Dataset entries
(** * NodeStat: data model, aggregation and ranking

    A shallow embedding of the Go sources of NodeStat:
    - [internal/models]   (Node, Job, ClusterStats and their accessors),
    - [internal/ui]       (App.fetchData, App.calculateStats, App.Update,
                           App.userHasJobsOnNode),
    - [internal/scheduler] (the SLURM and Torque adapters).

    Go's [int] is modelled as a 64-bit two's complement integer: a value
    of type [Z] together with the wrap-around [wrap] applied after every
    addition, subtraction and multiplication.  Go strings are modelled as
    [string] (sequences of bytes). *)

From Stdlib Require Import ZArith Lia Bool List Ascii String DecimalString.
From stdpp Require Import base decidable option list sorting gmap strings.

Local Open Scope string_scope.
Local Open Scope Z_scope.
Local Open Scope list_scope.

(** ** Machine integers *)

Module GoInt.

Definition minInt : Z := - 2 ^ 63.
Definition maxInt : Z := 2 ^ 63 - 1.

(** Two's complement wrap-around of a mathematical integer to 64 bits. *)
Definition wrap (z : Z) : Z := (z + 2 ^ 63) mod 2 ^ 64 - 2 ^ 63.

Definition in_range (z : Z) : Prop := minInt <= z <= maxInt.

Definition add (a b : Z) : Z := wrap (a + b).
Definition sub (a b : Z) : Z := wrap (a - b).
Definition mul (a b : Z) : Z := wrap (a * b).
(** Go's [/] truncates toward zero. *)
Definition quot (a b : Z) : Z := wrap (Z.quot a b).

End GoInt.

(** ** internal/models *)

(** [type NodeState string] with its six named constants. *)
Definition NodeState : Type := string.

Definition StateIdle    : NodeState := "Idle".
Definition StateRunning : NodeState := "Running".
Definition StateDown    : NodeState := "Down".
Definition StateOffline : NodeState := "Offline".
Definition StateBusy    : NodeState := "Busy".
Definition StateDrained : NodeState := "Drained".

Record Node : Type := mkNode {
  ID         : string;
  State      : NodeState;
  TotalCores : Z;
  UsedCores  : Z;
  TotalMemMB : Z;
  UsedMemMB  : Z;
  Partitions : list string;
  Jobs       : list string
}.

(** The zero value [models.Node{}]. *)
Definition Node_zero : Node := mkNode "" "" 0 0 0 0 [] [].

Global Instance Node_eq_dec : EqDecision Node.
Proof. solve_decision. Defined.

Definition GetAvailCores (n : Node) : Z :=
  GoInt.sub (TotalCores n) (UsedCores n).

Definition GetAvailMemGB (n : Node) : Z :=
  GoInt.quot (GoInt.sub (TotalMemMB n) (UsedMemMB n)) 1000.

Definition GetTotalMemGB (n : Node) : Z := GoInt.quot (TotalMemMB n) 1000.

Definition GetUsedMemGB (n : Node) : Z := GoInt.quot (UsedMemMB n) 1000.

Definition IsAvailable (n : Node) : bool :=
  (String.eqb (State n) StateIdle || String.eqb (State n) StateRunning)
  && (0 <? GetAvailCores n) && (0 <? GetAvailMemGB n).

(** [type JobState string]. *)
Definition JobState : Type := string.

Definition JobRunning   : JobState := "R".
Definition JobPending   : JobState := "PD".
Definition JobCompleted : JobState := "C".
Definition JobCancelled : JobState := "CA".
Definition JobFailed    : JobState := "F".

(** A [time.Duration] is an [int64] count of nanoseconds.  [SubmitTime]
    is never assigned by any adapter and is left out. *)
Module Job.
Record Job : Type := mk {
ID        : string;
User      : string;
Name      : string;
State     : JobState;
NodeList  : list string;
Partition : string;
ReqNodes  : Z;
ReqCPUs   : Z;
ReqMemMB  : Z;
TimeLimit : Z;
Elapsed   : Z;
CPUTime   : Z
}.
(** The zero value [models.Job{}]. *)
Definition zero : Job := mk "" "" "" "" [] "" 0 0 0 0 0 0.
End Job.

Module Stats.
Record ClusterStats : Type := mk {
TotalNodes    : Z;
AvailNodes    : Z;
TotalCores    : Z;
UsedCores     : Z;
AvailCores    : Z;
TotalMemoryGB : Z;
UsedMemoryGB  : Z;
AvailMemoryGB : Z
}.

(** The zero value [models.ClusterStats{}]. *)
Definition zero : ClusterStats := mk 0 0 0 0 0 0 0 0.
End Stats.

(** ** internal/ui: calculateStats *)

(** One iteration of the [for _, node := range nodes] loop. *)
Definition calculateStats_step (stats : Stats.ClusterStats) (node : Node)
  : Stats.ClusterStats :=
  {| Stats.TotalNodes    := GoInt.add (Stats.TotalNodes stats) 1;
     Stats.AvailNodes    := if IsAvailable node
                            then GoInt.add (Stats.AvailNodes stats) 1
                            else Stats.AvailNodes stats;
     Stats.TotalCores    := GoInt.add (Stats.TotalCores stats) (TotalCores node);
     Stats.UsedCores     := GoInt.add (Stats.UsedCores stats) (UsedCores node);
     Stats.AvailCores    := Stats.AvailCores stats;
     Stats.TotalMemoryGB :=
       GoInt.add (Stats.TotalMemoryGB stats) (GetTotalMemGB node);
     Stats.UsedMemoryGB  :=
       GoInt.add (Stats.UsedMemoryGB stats) (GetUsedMemGB node);
     Stats.AvailMemoryGB := Stats.AvailMemoryGB stats |}.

**To do**
Set down the lines above as they stand, starting with the first line and ending with the line that contains "[string] (sequences of bytes). *)".

**Completed exercise**
(** * NodeStat: data model, aggregation and ranking

    A shallow embedding of the Go sources of NodeStat:
    - [internal/models]   (Node, Job, ClusterStats and their accessors),
    - [internal/ui]       (App.fetchData, App.calculateStats, App.Update,
                           App.userHasJobsOnNode),
    - [internal/scheduler] (the SLURM and Torque adapters).

    Go's [int] is modelled as a 64-bit two's complement integer: a value
    of type [Z] together with the wrap-around [wrap] applied after every
    addition, subtraction and multiplication.  Go strings are modelled as
    [string] (sequences of bytes). *)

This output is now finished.